• _INFORMATION SHOWN_:

************

(* ===== verification/Parallel.v ===== *)
(** * Threads that write to one vector

    The PSI code starts asynchronous tasks that write to different positions of a
    shared vector and then waits for all of them.  A task is the list of its
    writes; a run is any interleaving of the tasks' writes.  When no position is
    written twice, every interleaving leaves the same vector. *)

From Stdlib Require Import ZArith Lia.
From stdpp Require Import base tactics list option.
From S2P Require Import Prelude.

(** A write: the position and what becomes of the cell. *)
Definition wr (A : Type) : Type := nat * (A -> A).

Definition do_writes {A} (ws : list (wr A)) (v : list A) : list A :=
  fold_left (fun v w => alter (w.2) (w.1) v) ws v.

(** The interleavings of several sequences. *)
Inductive interleave {A} : list (list A) -> list A -> Prop :=
| interleave_done ts : Forall (fun t => t = []) ts -> interleave ts []
| interleave_step ts1 t ts2 x l : interleave (ts1 ++ t :: ts2) l -> interleave (ts1 ++ (x :: t) :: ts2) (x :: l).

Lemma interleave_perm {A} (ts : list (list A)) l : interleave ts l -> l ≡ₚ concat ts.
Proof.
  induction 1 as [ts H|ts1 t ts2 x l _ IH].
  - induction H as [|t ts -> _ IH]; simpl; [done|]. by rewrite <- IH.
  - rewrite IH, !concat_app. simpl. by rewrite Permutation_middle.
Qed.

(** One task after the other is an interleaving. *)
Lemma interleave_seq {A} (ts : list (list A)) : interleave ts (concat ts).
Proof.
  assert (H : forall es, Forall (fun t => t = []) es -> interleave (es ++ ts) (concat ts)).
  2: { by apply (H []). }
  induction ts as [|t ts IH]; intros es Hes; simpl; [rewrite app_nil_r; by constructor|].
  induction t as [|x t IHt]; simpl.
  - replace (es ++ [] :: ts) with ((es ++ [[]]) ++ ts) by (by rewrite <- app_assoc).
    apply IH. apply Forall_app. split; [done|]. by repeat constructor.
  - by constructor.
Qed.

Section Writes.
Context {A : Type}.
Implicit Types (v : list A) (ws : list (wr A)).

Lemma do_writes_length ws v : length (do_writes ws v) = length v.
Proof. revert v. induction ws as [|w ws IH]; intros v; simpl; [done|]. by rewrite IH, length_alter. Qed.

Lemma do_writes_other ws v i : i ∉ ws.*1 -> do_writes ws v !! i = v !! i.
Proof.
  revert v. induction ws as [|[j f] ws IH]; intros v Hi; simpl; [done|]. apply not_elem_of_cons in Hi as [Hj Hi].
  simpl in Hj. rewrite IH by done. by rewrite list_lookup_alter_ne.
Qed.

(** With distinct positions each cell sees its own write only. *)
Lemma do_writes_at ws v i f : NoDup ws.*1 -> (i, f) ∈ ws -> do_writes ws v !! i = f <$> v !! i.
Proof.
  revert v. induction ws as [|[j g] ws IH]; intros v Hnd Hin; simpl; [by apply not_elem_of_nil in Hin|].
  apply list.NoDup_cons in Hnd as [Hj Hnd]. apply elem_of_cons in Hin as [[= -> ->]|Hin]; simpl in *.
  - rewrite do_writes_other by done. by rewrite list_lookup_alter_eq.
  - rewrite IH by done. rewrite list_lookup_alter_ne; [done|]. intros ->. apply Hj.
    apply list_elem_of_fmap. by exists (i, f).
Qed.

Lemma do_writes_perm ws ws' v : NoDup ws.*1 -> ws ≡ₚ ws' -> do_writes ws v = do_writes ws' v.
Proof.
  intros Hnd Hp. apply list_eq. intros i. destruct (decide (i ∈ ws.*1)) as [Hi|Hi].
  - apply list_elem_of_fmap in Hi as ([j f] & -> & Hin). simpl.
    rewrite (do_writes_at ws v j f Hnd Hin), (do_writes_at ws' v j f); [done| |by rewrite <- Hp].
    by rewrite <- Hp.
  - rewrite do_writes_other by done. rewrite do_writes_other; [done|]. by rewrite <- Hp.
Qed.

(** Every schedule of tasks that write distinct positions is as good as running
    them one after the other. *)
Lemma schedule_irrelevant (ts : list (list (wr A))) l v :
  NoDup (concat ts).*1 -> interleave ts l -> do_writes l v = do_writes (concat ts) v.
Proof.
  intros Hnd Hl. apply interleave_perm in Hl. apply do_writes_perm; [|done]. by rewrite Hl.
Qed.
End Writes.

************

• _DESCRIPTION OF THE TASK_:
Repeat the data word for word, starting at its first line and stopping after the line that contains "(** The interleavings".

• _PROBLEM SOLUTION_:
(* ===== verification/Parallel.v ===== *)
(** * Threads that write to one vector

    The PSI code starts asynchronous tasks that write to different positions of a
    shared vector and then waits for all of them.  A task is the list of its
    writes; a run is any interleaving of the tasks' writes.  When no position is
    written twice, every interleaving leaves the same vector. *)

From Stdlib Require Import ZArith Lia.
From stdpp Require Import base tactics list option.
From S2P Require Import Prelude.

(** A write: the position and what becomes of the cell. *)
Definition wr (A : Type) : Type := nat * (A -> A).

Definition do_writes {A} (ws : list (wr A)) (v : list A) : list A :=
  fold_left (fun v w => alter (w.2) (w.1) v) ws v.

(** The interleavings of several sequences. *)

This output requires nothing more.